(Items from a data source)

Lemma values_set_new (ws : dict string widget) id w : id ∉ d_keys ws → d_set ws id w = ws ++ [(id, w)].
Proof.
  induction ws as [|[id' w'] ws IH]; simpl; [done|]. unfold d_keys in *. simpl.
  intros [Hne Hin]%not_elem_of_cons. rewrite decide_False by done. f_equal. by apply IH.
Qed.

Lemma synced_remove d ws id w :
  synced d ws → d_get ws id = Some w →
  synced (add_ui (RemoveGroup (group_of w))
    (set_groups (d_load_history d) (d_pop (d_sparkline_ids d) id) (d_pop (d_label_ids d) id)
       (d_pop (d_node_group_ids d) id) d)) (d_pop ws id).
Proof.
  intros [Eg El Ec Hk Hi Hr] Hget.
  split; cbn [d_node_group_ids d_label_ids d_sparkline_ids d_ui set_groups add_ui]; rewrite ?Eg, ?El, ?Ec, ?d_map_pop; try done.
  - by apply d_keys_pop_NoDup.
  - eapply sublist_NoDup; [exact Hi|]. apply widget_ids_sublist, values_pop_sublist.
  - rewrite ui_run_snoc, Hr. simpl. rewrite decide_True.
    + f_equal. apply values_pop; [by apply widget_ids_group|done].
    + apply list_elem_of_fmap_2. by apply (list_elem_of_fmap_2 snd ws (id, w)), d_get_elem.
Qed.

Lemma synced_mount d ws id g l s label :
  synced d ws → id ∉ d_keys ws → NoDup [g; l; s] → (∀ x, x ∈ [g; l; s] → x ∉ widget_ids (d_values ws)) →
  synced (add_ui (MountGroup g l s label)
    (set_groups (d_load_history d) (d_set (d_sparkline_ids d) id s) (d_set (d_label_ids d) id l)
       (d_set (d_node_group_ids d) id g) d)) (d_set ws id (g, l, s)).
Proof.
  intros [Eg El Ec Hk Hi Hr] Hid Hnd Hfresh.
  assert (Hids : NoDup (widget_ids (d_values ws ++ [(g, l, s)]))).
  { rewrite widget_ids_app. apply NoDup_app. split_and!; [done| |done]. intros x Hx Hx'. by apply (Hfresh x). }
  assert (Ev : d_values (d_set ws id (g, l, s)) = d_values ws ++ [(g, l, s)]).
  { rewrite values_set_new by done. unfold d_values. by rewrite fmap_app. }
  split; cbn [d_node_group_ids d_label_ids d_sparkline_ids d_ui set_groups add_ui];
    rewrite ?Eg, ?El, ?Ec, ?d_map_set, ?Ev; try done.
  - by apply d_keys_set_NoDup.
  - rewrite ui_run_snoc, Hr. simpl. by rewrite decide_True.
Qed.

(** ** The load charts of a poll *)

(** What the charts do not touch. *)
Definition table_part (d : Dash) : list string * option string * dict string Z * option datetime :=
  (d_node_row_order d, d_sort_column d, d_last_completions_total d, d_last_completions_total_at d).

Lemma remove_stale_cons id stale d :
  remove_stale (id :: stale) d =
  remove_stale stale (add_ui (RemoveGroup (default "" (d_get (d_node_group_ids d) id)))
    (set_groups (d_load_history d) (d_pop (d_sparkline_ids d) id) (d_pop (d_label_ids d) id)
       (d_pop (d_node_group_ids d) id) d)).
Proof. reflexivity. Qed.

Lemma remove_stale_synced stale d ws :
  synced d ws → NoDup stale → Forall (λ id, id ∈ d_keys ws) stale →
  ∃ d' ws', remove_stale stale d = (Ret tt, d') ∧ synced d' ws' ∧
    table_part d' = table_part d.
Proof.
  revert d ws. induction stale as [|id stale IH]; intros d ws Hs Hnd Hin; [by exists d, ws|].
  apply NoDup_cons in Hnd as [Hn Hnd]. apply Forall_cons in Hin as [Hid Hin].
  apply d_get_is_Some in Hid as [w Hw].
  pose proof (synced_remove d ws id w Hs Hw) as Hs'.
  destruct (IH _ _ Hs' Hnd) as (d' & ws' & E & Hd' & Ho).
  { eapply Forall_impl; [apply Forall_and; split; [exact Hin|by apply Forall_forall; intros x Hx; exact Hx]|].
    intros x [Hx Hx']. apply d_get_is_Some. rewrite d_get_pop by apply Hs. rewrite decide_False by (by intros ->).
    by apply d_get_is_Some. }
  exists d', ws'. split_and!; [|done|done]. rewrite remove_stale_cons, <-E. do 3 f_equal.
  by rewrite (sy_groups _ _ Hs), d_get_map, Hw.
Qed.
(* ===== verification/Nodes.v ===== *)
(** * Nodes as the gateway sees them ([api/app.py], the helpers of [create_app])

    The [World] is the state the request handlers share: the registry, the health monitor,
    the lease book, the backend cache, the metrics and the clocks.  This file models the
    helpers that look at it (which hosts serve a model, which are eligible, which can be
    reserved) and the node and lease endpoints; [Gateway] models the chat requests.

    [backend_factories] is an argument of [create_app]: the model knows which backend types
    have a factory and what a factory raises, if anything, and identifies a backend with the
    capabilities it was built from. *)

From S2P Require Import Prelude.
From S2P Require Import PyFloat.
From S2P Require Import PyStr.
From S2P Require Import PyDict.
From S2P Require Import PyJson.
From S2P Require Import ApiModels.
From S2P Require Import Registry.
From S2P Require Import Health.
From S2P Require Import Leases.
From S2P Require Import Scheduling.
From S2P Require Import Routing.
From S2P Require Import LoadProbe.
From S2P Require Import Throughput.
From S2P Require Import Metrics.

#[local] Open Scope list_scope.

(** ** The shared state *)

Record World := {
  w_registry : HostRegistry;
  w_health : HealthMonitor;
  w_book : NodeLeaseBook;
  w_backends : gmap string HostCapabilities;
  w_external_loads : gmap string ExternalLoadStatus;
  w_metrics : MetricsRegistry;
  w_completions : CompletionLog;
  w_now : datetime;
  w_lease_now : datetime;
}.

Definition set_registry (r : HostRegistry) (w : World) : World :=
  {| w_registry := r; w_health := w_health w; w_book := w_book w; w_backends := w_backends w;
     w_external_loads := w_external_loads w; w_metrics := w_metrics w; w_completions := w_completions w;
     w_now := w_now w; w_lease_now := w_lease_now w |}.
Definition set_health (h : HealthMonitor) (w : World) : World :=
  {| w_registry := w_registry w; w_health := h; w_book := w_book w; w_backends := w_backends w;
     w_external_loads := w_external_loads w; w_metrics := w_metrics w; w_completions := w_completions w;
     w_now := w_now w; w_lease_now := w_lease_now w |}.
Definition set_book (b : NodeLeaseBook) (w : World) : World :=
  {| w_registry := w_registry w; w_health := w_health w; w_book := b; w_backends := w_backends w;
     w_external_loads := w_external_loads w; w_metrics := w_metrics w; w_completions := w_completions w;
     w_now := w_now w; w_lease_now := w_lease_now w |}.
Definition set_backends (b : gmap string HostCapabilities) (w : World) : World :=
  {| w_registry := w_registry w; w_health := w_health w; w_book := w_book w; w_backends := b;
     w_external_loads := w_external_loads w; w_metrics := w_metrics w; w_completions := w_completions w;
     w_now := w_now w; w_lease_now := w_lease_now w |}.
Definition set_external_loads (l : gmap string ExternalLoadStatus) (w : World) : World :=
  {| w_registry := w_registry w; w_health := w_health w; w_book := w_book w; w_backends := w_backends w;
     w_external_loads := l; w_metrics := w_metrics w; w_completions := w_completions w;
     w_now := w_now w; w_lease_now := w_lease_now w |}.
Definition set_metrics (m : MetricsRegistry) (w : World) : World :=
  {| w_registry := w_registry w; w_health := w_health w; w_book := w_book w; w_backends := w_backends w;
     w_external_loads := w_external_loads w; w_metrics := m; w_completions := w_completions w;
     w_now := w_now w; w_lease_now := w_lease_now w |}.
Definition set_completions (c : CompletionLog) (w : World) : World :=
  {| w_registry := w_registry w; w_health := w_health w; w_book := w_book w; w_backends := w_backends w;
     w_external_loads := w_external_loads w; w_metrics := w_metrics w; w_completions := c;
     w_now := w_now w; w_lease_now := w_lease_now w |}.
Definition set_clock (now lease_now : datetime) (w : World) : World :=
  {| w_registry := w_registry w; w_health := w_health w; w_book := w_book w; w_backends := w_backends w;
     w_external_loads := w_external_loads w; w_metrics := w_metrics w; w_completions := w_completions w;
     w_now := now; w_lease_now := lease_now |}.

...

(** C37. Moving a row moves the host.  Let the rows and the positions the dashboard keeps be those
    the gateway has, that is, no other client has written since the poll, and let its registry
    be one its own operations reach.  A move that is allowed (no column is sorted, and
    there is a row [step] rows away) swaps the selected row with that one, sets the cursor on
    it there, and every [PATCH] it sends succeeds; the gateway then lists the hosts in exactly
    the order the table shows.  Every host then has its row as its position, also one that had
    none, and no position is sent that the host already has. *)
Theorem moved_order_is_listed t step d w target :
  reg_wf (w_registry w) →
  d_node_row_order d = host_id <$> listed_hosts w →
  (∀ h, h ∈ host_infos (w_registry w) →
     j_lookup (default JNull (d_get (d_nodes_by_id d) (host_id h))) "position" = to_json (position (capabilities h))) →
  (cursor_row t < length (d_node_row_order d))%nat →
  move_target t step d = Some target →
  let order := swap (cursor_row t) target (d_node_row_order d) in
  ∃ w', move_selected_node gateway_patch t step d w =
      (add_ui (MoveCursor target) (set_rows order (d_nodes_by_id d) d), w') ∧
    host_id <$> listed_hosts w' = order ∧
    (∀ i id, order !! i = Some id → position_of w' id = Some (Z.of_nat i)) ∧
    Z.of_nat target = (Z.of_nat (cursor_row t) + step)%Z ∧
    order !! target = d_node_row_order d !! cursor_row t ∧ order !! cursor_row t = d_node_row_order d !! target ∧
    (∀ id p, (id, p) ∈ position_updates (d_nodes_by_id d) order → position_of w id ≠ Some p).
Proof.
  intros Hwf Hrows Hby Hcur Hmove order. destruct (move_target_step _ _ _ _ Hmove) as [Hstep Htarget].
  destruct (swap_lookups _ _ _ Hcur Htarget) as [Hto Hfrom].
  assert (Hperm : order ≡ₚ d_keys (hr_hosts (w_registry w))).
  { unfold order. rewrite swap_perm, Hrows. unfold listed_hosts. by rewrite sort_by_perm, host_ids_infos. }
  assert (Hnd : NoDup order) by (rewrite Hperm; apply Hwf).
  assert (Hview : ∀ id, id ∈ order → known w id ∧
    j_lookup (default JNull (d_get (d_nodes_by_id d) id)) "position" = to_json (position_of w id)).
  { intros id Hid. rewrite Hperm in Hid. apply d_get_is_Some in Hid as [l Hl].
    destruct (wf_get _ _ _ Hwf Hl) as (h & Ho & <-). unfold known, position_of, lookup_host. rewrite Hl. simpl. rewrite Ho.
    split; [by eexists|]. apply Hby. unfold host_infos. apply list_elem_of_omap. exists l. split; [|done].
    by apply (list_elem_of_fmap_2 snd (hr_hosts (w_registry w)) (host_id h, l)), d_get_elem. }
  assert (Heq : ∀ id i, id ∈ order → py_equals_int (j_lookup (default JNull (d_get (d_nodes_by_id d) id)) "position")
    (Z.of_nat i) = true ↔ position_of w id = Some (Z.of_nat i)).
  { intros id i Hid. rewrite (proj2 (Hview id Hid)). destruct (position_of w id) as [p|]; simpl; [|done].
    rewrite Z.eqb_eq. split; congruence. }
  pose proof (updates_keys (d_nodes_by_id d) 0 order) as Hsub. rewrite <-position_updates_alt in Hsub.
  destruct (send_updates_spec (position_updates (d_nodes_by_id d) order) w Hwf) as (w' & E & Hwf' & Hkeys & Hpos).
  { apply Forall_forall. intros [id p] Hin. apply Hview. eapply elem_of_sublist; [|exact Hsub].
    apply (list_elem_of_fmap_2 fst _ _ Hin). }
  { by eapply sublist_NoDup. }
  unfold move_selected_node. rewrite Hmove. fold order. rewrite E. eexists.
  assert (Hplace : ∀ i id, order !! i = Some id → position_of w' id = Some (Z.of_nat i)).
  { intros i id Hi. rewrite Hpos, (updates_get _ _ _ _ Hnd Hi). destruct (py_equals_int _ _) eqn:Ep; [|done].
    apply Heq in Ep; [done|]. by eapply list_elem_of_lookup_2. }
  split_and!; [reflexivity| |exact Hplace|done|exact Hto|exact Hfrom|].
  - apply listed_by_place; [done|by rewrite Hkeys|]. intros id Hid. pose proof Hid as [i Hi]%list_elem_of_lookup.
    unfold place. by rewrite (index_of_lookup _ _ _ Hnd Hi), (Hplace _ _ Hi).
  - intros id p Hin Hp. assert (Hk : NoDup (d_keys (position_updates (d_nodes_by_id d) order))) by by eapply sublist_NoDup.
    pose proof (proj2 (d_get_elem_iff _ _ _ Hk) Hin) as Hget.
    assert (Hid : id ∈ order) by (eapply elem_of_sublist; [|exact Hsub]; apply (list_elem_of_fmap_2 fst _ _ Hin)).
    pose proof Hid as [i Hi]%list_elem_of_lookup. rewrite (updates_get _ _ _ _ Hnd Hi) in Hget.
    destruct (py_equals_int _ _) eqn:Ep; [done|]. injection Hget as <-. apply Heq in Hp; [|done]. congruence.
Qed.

- **YOUR GOAL**
Transcribe the records above exactly, beginning at the line that contains "Lemma values_set_new (ws" and ending with the line that contains "assert (Ev : d_values", both included, and nothing else.

- **ANSWER FOR THIS EXERCISE**
Lemma values_set_new (ws : dict string widget) id w : id ∉ d_keys ws → d_set ws id w = ws ++ [(id, w)].
Proof.
  induction ws as [|[id' w'] ws IH]; simpl; [done|]. unfold d_keys in *. simpl.
  intros [Hne Hin]%not_elem_of_cons. rewrite decide_False by done. f_equal. by apply IH.
Qed.

Lemma synced_remove d ws id w :
  synced d ws → d_get ws id = Some w →
  synced (add_ui (RemoveGroup (group_of w))
    (set_groups (d_load_history d) (d_pop (d_sparkline_ids d) id) (d_pop (d_label_ids d) id)
       (d_pop (d_node_group_ids d) id) d)) (d_pop ws id).
Proof.
  intros [Eg El Ec Hk Hi Hr] Hget.
  split; cbn [d_node_group_ids d_label_ids d_sparkline_ids d_ui set_groups add_ui]; rewrite ?Eg, ?El, ?Ec, ?d_map_pop; try done.
  - by apply d_keys_pop_NoDup.
  - eapply sublist_NoDup; [exact Hi|]. apply widget_ids_sublist, values_pop_sublist.
  - rewrite ui_run_snoc, Hr. simpl. rewrite decide_True.
    + f_equal. apply values_pop; [by apply widget_ids_group|done].
    + apply list_elem_of_fmap_2. by apply (list_elem_of_fmap_2 snd ws (id, w)), d_get_elem.
Qed.

Lemma synced_mount d ws id g l s label :
  synced d ws → id ∉ d_keys ws → NoDup [g; l; s] → (∀ x, x ∈ [g; l; s] → x ∉ widget_ids (d_values ws)) →
  synced (add_ui (MountGroup g l s label)
    (set_groups (d_load_history d) (d_set (d_sparkline_ids d) id s) (d_set (d_label_ids d) id l)
       (d_set (d_node_group_ids d) id g) d)) (d_set ws id (g, l, s)).
Proof.
  intros [Eg El Ec Hk Hi Hr] Hid Hnd Hfresh.
  assert (Hids : NoDup (widget_ids (d_values ws ++ [(g, l, s)]))).
  { rewrite widget_ids_app. apply NoDup_app. split_and!; [done| |done]. intros x Hx Hx'. by apply (Hfresh x). }
  assert (Ev : d_values (d_set ws id (g, l, s)) = d_values ws ++ [(g, l, s)]).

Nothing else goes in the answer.